It was given to me for Christmas – an ugly, brown orb that fit in my hand. Peeling wisps of skin, it showed little promise: a bulb that hid its green seed inside a living sediment.
Initially it was balanced over a skein of water in a glass jar. For weeks it was kept stifled in my closet – waiting for the wandering roots to appear in the dark, birthing room. Like plaits they curled into the water, nourishing a filigree of thirst.
After a month in the coaxing dark, it was brought out into the sun. Bathed in the warm slipstream of early spring it released green shoots that reached into the soft, pillow-like air. These first leaves were a succulent green, a healthy bloom of color full of youth and potential.
The leaves grew higher and higher, until they seemed to lose interest: they faded and collapsed. Perhaps this was a signal of distress…an indication that the earth was calling, that the dark and rustling soil was ready.
And so the ugly bulb was placed in Nature’s pure and patient hands. She would listen to its heart, to the flower curled inside it like a foetus. It was placed into the dirt, where it slept for two years.

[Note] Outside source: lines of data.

Lemma mark_step st reg cnt cnt' rs k i :
  storages_ok st reg cnt rs -> rs !! k = Some (Holder i) -> cnt i = Some 1 ->
  cnt' i = Some D.MARKED_FOR_DESTRUCTION -> (forall j, i <> j -> cnt' j = cnt j) ->
  storages_ok st reg cnt' (<[k := Remover i]> rs).
Proof.
  intros Hs Hk Hc Hc' Hne.
  pose proof (proj1 (Forall_lookup _ _) (so_roles _ _ _ _ Hs) k _ Hk) as ->. cbn in *.
  pose proof (total_lookup holds holds_nonneg _ _ _ Hk) as Hh. cbn in Hh.
  destruct (so_registered _ _ _ _ Hs i eq_refl) as [[E ?]|(_ & ? & _)]; [|lia]. rewrite Hc in E. injection E as E.
  assert (Hout : forall j r, j <> k -> rs !! j = Some r -> r = Outside).
  { intros j r' Hj Hj'. pose proof (total_two holds holds_nonneg _ _ _ _ _ Hk Hj' ltac:(done)) as Htwo. cbn in Htwo.
    others Hs j r' Hj'; cbn in *; try lia; congruence. }
  assert (Hx : total exclusive rs = 0).
  { apply total_none. intros j r' Hj. destruct (decide (j = k)) as [->|Hjk]; [by simplify_eq|]. by rewrite (Hout j r' Hjk Hj). }
  assert (Hst : is_Some (mjoin st)).
  { destruct st as [[c|]|]; [by eexists| |].
    - pose proof (so_changing _ _ _ _ Hs ltac:(by eexists) ltac:(by left)). lia.
    - pose proof (so_absent _ _ _ _ Hs eq_refl). done. }
  split; rewrite ?zlength_insert, ?(total_insert _ _ _ _ _ Hk); cbn; try apply Hs; try done.
  - apply roles_insert; [done|]. intros j r' Hj Hj'. by rewrite (Hout j r' Hj Hj').
  - lia.
  - intros j v Hj Hr. rewrite Hne in Hj by congruence. by eapply so_old.
  - intros ? [= <-]. right. split; [done|]. lia.
  - intros _ _. lia.
Qed.

Lemma remove_dynamic_step st reg cnt cnt' rs k i :
  storages_ok st reg cnt rs -> rs !! k = Some (Remover i) -> (forall j, cnt' j = cnt j) ->
  storages_ok st None cnt' (<[k := Cleaner]> rs).
Proof.
  intros Hs Hk Hc. pose proof (proj1 (Forall_lookup _ _) (so_roles _ _ _ _ Hs) k _ Hk) as (Hst & -> & Hm).
  pose proof (so_exclusive _ _ _ _ Hs) as Hx. pose proof (total_lookup exclusive exclusive_nonneg _ _ _ Hk) as Hx'. cbn in Hx'.
  destruct (so_registered _ _ _ _ Hs i eq_refl) as [[E ?]|(_ & Hh & _)].
  { pose proof (holds_unmarked _ _ _ _ Hs). congruence. }
  split; rewrite ?zlength_insert, ?(total_insert _ _ _ _ _ Hk); cbn; try apply Hs; try done; try (by intros; lia).
  - apply roles_insert; [done|]. intros j r' Hj Hj'. pose proof (exclusive_alone _ _ _ _ _ Hx Hk eq_refl Hj Hj').
    pose proof (total_lookup holds holds_nonneg _ _ _ Hj'). others Hs j r' Hj'; cbn in *; lia.
  - intros j v Hj _. rewrite Hc in Hj. destruct (decide (i = j)) as [<-|]; [congruence|]. eapply so_old; [done..|congruence].
Qed.

Lemma remove_static_step st reg cnt rs k :
  storages_ok st reg cnt rs -> rs !! k = Some Cleaner -> storages_ok None reg cnt (<[k := Outside]> rs).
Proof.
  intros Hs Hk. pose proof (proj1 (Forall_lookup _ _) (so_roles _ _ _ _ Hs) k _ Hk) as (Hst & ->).
  pose proof (so_exclusive _ _ _ _ Hs) as Hx.
  split; rewrite ?zlength_insert, ?(total_insert _ _ _ _ _ Hk); cbn; try apply Hs; try done; try (by intros; lia).
  - apply roles_insert; [done|]. intros j r' Hj Hj'. pose proof (exclusive_alone _ _ _ _ _ Hx Hk eq_refl Hj Hj').
    others Hs j r' Hj'.
Qed.

(** ** Steps of programs that follow the protocol *)

Definition known (d : DW) (idss : list (list nat)) : Prop :=
  Forall (Forall (fun i => is_Some (dynamic_counter d i))) idss.

Record world_ok (w : SW * DW) (rs : list role) (idss : list (list nat)) : Prop := {
  wo_storages : storages_ok (static_state w.1) (dynamic_registered w.2) (dynamic_counter w.2) rs;
  wo_known : known w.2 idss;
}.

Lemma known_lookup d idss k ids i : known d idss -> idss !! k = Some ids -> i ∈ ids -> is_Some (dynamic_counter d i).
Proof.
  intros Hk Hids Hi. pose proof (proj1 (Forall_lookup _ _) Hk k ids Hids) as Hf.
  by apply (proj1 (Forall_forall _ _) Hf).
Qed.

Lemma known_mono d d' idss :
  known d idss -> (forall i, is_Some (dynamic_counter d i) -> is_Some (dynamic_counter d' i)) -> known d' idss.
Proof. intros Hk Hm. eapply Forall_impl; [exact Hk|]. intros ids Hids. by eapply Forall_impl. Qed.

Lemma known_cons d idss k ids i :
  known d idss -> idss !! k = Some ids -> is_Some (dynamic_counter d i) -> known d (<[k := i :: ids]> idss).
Proof.
  intros Hk Hids Hi. apply Forall_insert; [done|]. constructor; [done|].
  by apply (proj1 (Forall_lookup _ _) Hk k ids Hids).
Qed.

Section step.
Context {A : Type} (post : list nat -> role -> A -> Prop) (rs : list role) (idss : list (list nat)).
Context (k : nat) (ids : list nat) (r : role) (s : SW) (d : DW).
Context (Hw : world_ok (s, d) rs idss) (Hr : rs !! k = Some r) (Hids : idss !! k = Some ids).

(** The result of an access: the program goes on to follow the protocol. *)
Definition continues (o : outcome ((SW * DW) * prog A)) : Prop :=
  exists w' p' ids' r', o = Ret (w', p') /\ follows post ids' r' p' /\
    world_ok w' (<[k := r']> rs) (<[k := ids']> idss).

Lemma continues_same p : follows post ids r p -> continues (Ret ((s, d), p)).
Proof.
  intros Hp. exists (s, d), p, ids, r. split; [done|]. split; [done|].
  by rewrite !list_insert_id.
Qed.

Lemma continues_storages s' d' p r' :
  follows post ids r' p ->
  storages_ok (static_state s') (dynamic_registered d') (dynamic_counter d') (<[k := r']> rs) ->
  (forall i, is_Some (dynamic_counter d i) -> is_Some (dynamic_counter d' i)) ->
  continues (Ret ((s', d'), p)).
Proof.
  intros Hp Hs Hm. exists (s', d'), p, ids, r'. split; [done|]. split; [done|].
  rewrite (list_insert_id idss) by done. split; [done|]. eapply known_mono; [apply Hw|done].
Qed.

Lemma create_locked_continues f :
  follows post ids r (CreateLocked f) ->
  continues (let! '(x, s) := static_create_locked s in Ret ((s, d), f x)).
Proof.
  intros (Er & Hok & Herr). pose proof Hr as Hk. rewrite Er in Hk. destruct (static_create_locked_ok s) as (x & s' & -> & Hx). cbn [outcome_bind].
  pose proof (wo_storages _ _ _ Hw) as Hs. cbn in Hs. destruct (static_state s) eqn:Es.
  - destruct Hx as [-> ->]. apply continues_same. rewrite Er. apply Herr.
  - destruct Hx as [-> Es']. apply (continues_storages _ _ _ Creator); [done| |done].
    rewrite Es'. by apply reserve_step.
Qed.

Lemma unlock_continues c f :
  follows post ids r (Unlock c f) -> continues (let! '(x, s) := static_unlock s c in Ret ((s, d), f x)).
Proof.
  intros (i & Er & Hok & _). pose proof Hr as Hk. rewrite Er in Hk. pose proof (wo_storages _ _ _ Hw) as Hs. cbn in Hs.
  pose proof (proj1 (Forall_lookup _ _) (so_roles _ _ _ _ Hs) k _ Hk) as [Es _].
  destruct (static_unlock_ok s c) as (s' & -> & Es'); [by rewrite Es|]. cbn [outcome_bind].
  apply (continues_storages _ _ _ (Holder i)); [done| |done]. rewrite Es'. by eapply publish_step.
Qed.

Lemma open_dynamic_continues f :
  follows post ids r (OpenDynamic f) -> continues (let! x := dynamic_open d in Ret ((s, d), f x)).
Proof.
  intros [Hok Herr]. rewrite dynamic_open_ok. cbn [outcome_bind]. pose proof (wo_storages _ _ _ Hw) as Hs. cbn in Hs.
  destruct (dynamic_registered d) as [i|] eqn:Ed; [|apply continues_same, Herr].
  exists (s, d), (f (Ok i)), (i :: ids), r. split; [done|]. split; [apply Hok|]. split; cbn.
  - by rewrite Ed, list_insert_id.
  - apply known_cons; [apply Hw|done|]. destruct (so_registered _ _ _ _ Hs i eq_refl) as [[-> _]|[-> _]]; by eexists.
Qed.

It was when winter was still strong, but at the same time when spring’s gentle notes began to filter through the air. A distant song that had just begun to confront the chill, it beckoned to the dormant life, alerting it to a seasonal transition.

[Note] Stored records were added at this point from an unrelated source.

(* ===== verification/Subscriber.v ===== *)
(** * The subscriber

    [iceoryx2::port::subscriber] with [port::details::publisher_connections]: a subscriber
    keeps a slot for every possible publisher of its service, in the order of the
    publisher list of the dynamic configuration, connects to the publishers it finds
    there and hands out the samples it receives.  A sample remembers the slot it came
    from; dropping it returns it to the publisher over the connection in that slot.

    The traffic over established connections interleaves the queue operations of the
    subscriber and of the publishers at the other ends; the update of the connections is
    a whole operation on the state of the subscriber. *)

From S2P Require Import Prelude QueueSpec UniqueIndexSet Container ZeroCopyConnection ShmAllocator Publisher DynamicConfig Connections.

Module Subscriber.
Module ZC := ZeroCopyConnection.
Module C := Container.
Module U := UniqueIndexSet.
Module D := DynamicConfig.DynamicConfig.
Module S := Connections.Connections.

(* src/iceoryx2_cal/src/shared_memory/mod.rs:90-97 SharedMemoryOpenError *)
Inductive SharedMemoryOpenError :=
| DoesNotExist | InsufficientPermissions | SizeIsZero | SizeDoesNotFit | WrongAllocatorSelected
| InternalError.

(* src/iceoryx2/src/port/details/publisher_connections.rs:38-42 ConnectionFailure *)
Inductive ConnectionFailure :=
| FailedToEstablishConnection (e : ZeroCopyCreationError)
| UnableToMapPublishersDataSegment (e : SharedMemoryOpenError).

(* src/iceoryx2/src/port/subscriber.rs:57-60 ReceiveError *)
Inductive ReceiveError := ExceedsMaxBorrowedSamples | ReceiveConnectionFailure (e : ConnectionFailure).

(* src/iceoryx2/src/port/subscriber.rs:73-75 SubscriberCreateError *)
Inductive SubscriberCreateError := ExceedsMaxSupportedSubscribers.

(** [channel] is the connection as both ends share it, [borrow_counter] the receiver's
    count, [data_start] the address at which the data segment of the publisher is mapped.
    The code does not keep [publisher_id]; nothing but the statements below reads it. *)
(* src/iceoryx2/src/port/details/publisher_connections.rs:53-57 Connection *)
Record Connection (Q R : Type) := {
  publisher_id : Z;
  channel : Management Q R;
  borrow_counter : Z;
  data_start : Z;
}.
Arguments publisher_id {Q R}.
Arguments channel {Q R}.
Arguments borrow_counter {Q R}.
Arguments data_start {Q R}.

(* src/iceoryx2/src/sample.rs:41-52 Sample *)
Record Sample := { channel_id : Z; ptr : Z }.

(* src/iceoryx2/src/port/subscriber.rs:87-95 Subscriber *)
Record Subscriber (Q R : Type) := {
  dynamic_config_guard : option (U.UniqueIndex (list bool));
  publisher_connections : list (option (Connection Q R));
  publisher_list_state : ContainerState Z;
}.
Arguments dynamic_config_guard {Q R}.
Arguments publisher_connections {Q R}.
Arguments publisher_list_state {Q R}.

Section operations.
Context `{Profile} {Q R : Type} `{OverflowFifo Q} `{IndexFifo R}.
Implicit Types (c : Connection Q R) (s : Subscriber Q R) (cs : list (option (Connection Q R))).

(** Creating the receiver of the connection to a publisher and mapping its data segment;
    what the degration callback answers, if there is one. *)
Context (create_receiver : Z -> Result (Management Q R) ZeroCopyCreationError).
Context (open_data_segment : Z -> Result Z SharedMemoryOpenError).
Context (degration_callback : option (Z -> DegrationAction)).

Definition set_connections s cs : Subscriber Q R :=
  {| dynamic_config_guard := s.(dynamic_config_guard); publisher_connections := cs;
     publisher_list_state := s.(publisher_list_state) |}.

Definition set_channel c m b : Connection Q R :=
  {| publisher_id := c.(publisher_id); channel := m; borrow_counter := b; data_start := c.(data_start) |}.

(* src/iceoryx2/src/port/details/publisher_connections.rs:60-90 Connection::new *)
Definition connection_new (id : Z) : Result (Connection Q R) ConnectionFailure :=
  match create_receiver id with
  | Err e => Err (FailedToEstablishConnection e)
  | Ok receiver =>
      match open_data_segment id with
      | Err e => Err (UnableToMapPublishersDataSegment e)
      | Ok start => Ok {| publisher_id := id; channel := receiver; borrow_counter := 0; data_start := start |}
      end
  end.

And it reached back into the memory of the sleeping DNA – the leaves grew again, but with additional offerings: blossoms, as thick and white as milk, as cold and smooth as silk. Amaryllis’ slumbering shepherdess awoke inside of three pale, flowering bowers which opened in a yearning leap towards the faint warmth circling above them.

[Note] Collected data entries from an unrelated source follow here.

Definition sample_method : ast.FuncDecl :=
  {| ast.Recv := Some {| ast.Opening := 80; ast.List := [sample_receiver]; ast.Closing := 87 |};
     ast.FuncDecl_Name := ident 89 "Bar";
     ast.FuncDecl_Pos := 75;
     ast.FuncDecl_End := 97 |}.

(** [func Baz() {}] *)
Definition sample_func : ast.FuncDecl :=
  {| ast.Recv := None;
     ast.FuncDecl_Name := ident 104 "Baz";
     ast.FuncDecl_Pos := 99;
     ast.FuncDecl_End := 112 |}.

(** [func (s *Stack[T]) Push() {}], in a file of its own. *)
Definition generic_method : ast.FuncDecl :=
  {| ast.Recv :=
       Some {| ast.Opening := 17;
               ast.List :=
                 [ {| ast.Field_Names := [ident 18 "s"];
                      ast.Field_Type :=
                        ast.StarExpr 20
                          (ast.IndexExpr (ast.IdentExpr (ident 21 "Stack"))
                                         (ast.IdentExpr (ident 27 "T"))) |} ];
               ast.Closing := 29 |};
     ast.FuncDecl_Name := ident 31 "Push";
     ast.FuncDecl_Pos := 12;
     ast.FuncDecl_End := 40 |}.

Definition sample_file : ast.File :=
  {| ast.Package := 1;
     ast.File_Name := ident 9 "p";
     ast.Decls := [ast.GenDeclD sample_import_decl; ast.GenDeclD sample_type_decl;
                   ast.GenDeclD sample_const_decl; ast.GenDeclD sample_var_decl;
                   ast.FuncDeclD sample_method; ast.FuncDeclD sample_func] |}.

(** With [parser.ImportsOnly] the parser stops after the imports. *)
Definition sample_file_imports : ast.File :=
  {| ast.Package := 1;
     ast.File_Name := ident 9 "p";
     ast.Decls := [ast.GenDeclD sample_import_decl] |}.

(** The file go/parser answers with, beside an error, when the source has no
    package clause: [&ast.File{Name: new(ast.Ident)}]. *)
Definition empty_file : ast.File :=
  {| ast.Package := token.NoPos; ast.File_Name := ident token.NoPos ""; ast.Decls := [] |}.

(** norecv.go, 26 bytes: a receiver clause that lists nothing.  go/parser
    takes it (go/types is where "method is missing receiver" is said). *)
Definition norecv_src : string :=
  "package p" +:+ nl +:+ nl +:+ "func () F() {}" +:+ nl.

Definition norecv_method : ast.FuncDecl :=
  {| ast.Recv := Some {| ast.Opening := 17; ast.List := []; ast.Closing := 18 |};
     ast.FuncDecl_Name := ident 20 "F";
     ast.FuncDecl_Pos := 12;
     ast.FuncDecl_End := 26 |}.

Definition norecv_file : ast.File :=
  {| ast.Package := 1; ast.File_Name := ident 9 "p";
     ast.Decls := [ast.FuncDeclD norecv_method] |}.

(** What go/printer writes for the receiver types above: a name as it is, a
    pointer with its star, type arguments in brackets, and one pair of
    parentheses for any run of nested ones. *)
Fixpoint printExpr (x : ast.Expr) : string :=
  match x with
  | ast.BadExpr _ _ => "BadExpr"
  | ast.IdentExpr id => ast.Name id
  | ast.StarExpr _ x => "*" +:+ printExpr x
  | ast.ParenExpr x =>
      match x with
      | ast.ParenExpr _ => printExpr x
      | _ => "(" +:+ printExpr x +:+ ")"
      end
  | ast.SelectorExpr x sel => printExpr x +:+ "." +:+ ast.Name sel
  | ast.IndexExpr x index => printExpr x +:+ "[" +:+ printExpr index +:+ "]"
  | ast.IndexListExpr x indices =>
      printExpr x +:+ "[" +:+ String.concat ", " (map printExpr indices) +:+ "]"
  | ast.OtherExpr text => text
  end.

(** The files on disk. *)
Definition sample_disk : gmap string string :=
  {[ "sample.go" := sample_src; "norecv.go" := norecv_src; "empty.go" := "" ]}.

(** The parser on the sample sources.  The last answer is the one for a
    source with no package clause; the empty source is the only other one the
    examples hand it. *)
Definition sample_parse (filename src : string) (mode : parser.Mode)
    : option ast.File * option error :=
  if String.eqb src sample_src then
    (Some match mode with
          | parser.ImportsOnly => sample_file_imports
          | parser.ParseComments => sample_file
          end, None)
  else if String.eqb src norecv_src then
    (Some match mode with
          | parser.ImportsOnly => {| ast.Package := 1; ast.File_Name := ident 9 "p"; ast.Decls := [] |}
          | parser.ParseComments => norecv_file
          end, None)
  else
    (Some empty_file, Some (filename +:+ ":1:1: expected 'package', found 'EOF'")).

(** The archives on standard input: one entry [a.go] of length 0, and no
    entry at all (the empty input, the only other one the examples use).  A
    file that is not on disk cannot be read: the parser answers with a [nil]
    tree and the error. *)
Definition empty_a_go : string := "a.go" +:+ nl +:+ "0" +:+ nl.

#[export] Instance sampleLib : GoLib :=
  {| ParseOverlayArchive stdin :=
       if String.eqb stdin empty_a_go then ({[ "a.go" := "" ]}, None) else (∅, None);
     ParseFile filename src mode :=
       match src with
       | Some bytes => sample_parse filename bytes mode
       | None =>
           match sample_disk !! filename with
           | Some bytes => sample_parse filename bytes mode
           | None => (None, Some ("open " +:+ filename +:+ ": no such file or directory"))
           end
       end;
     format_Node x := (printExpr x, None) |}.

Hopefully they will continue to covet spring’s mildness, and hopefully they will survive summer’s harshness. When autumn arrives, its soft grove will begin to recede, before returning to hibernate inside of winter’s bleak sod. Patient and perennial, it will wait in the dark, a botanical shadow, until the seasons knit into its lifeline, and pull it above the surface and into the living atmosphere once again.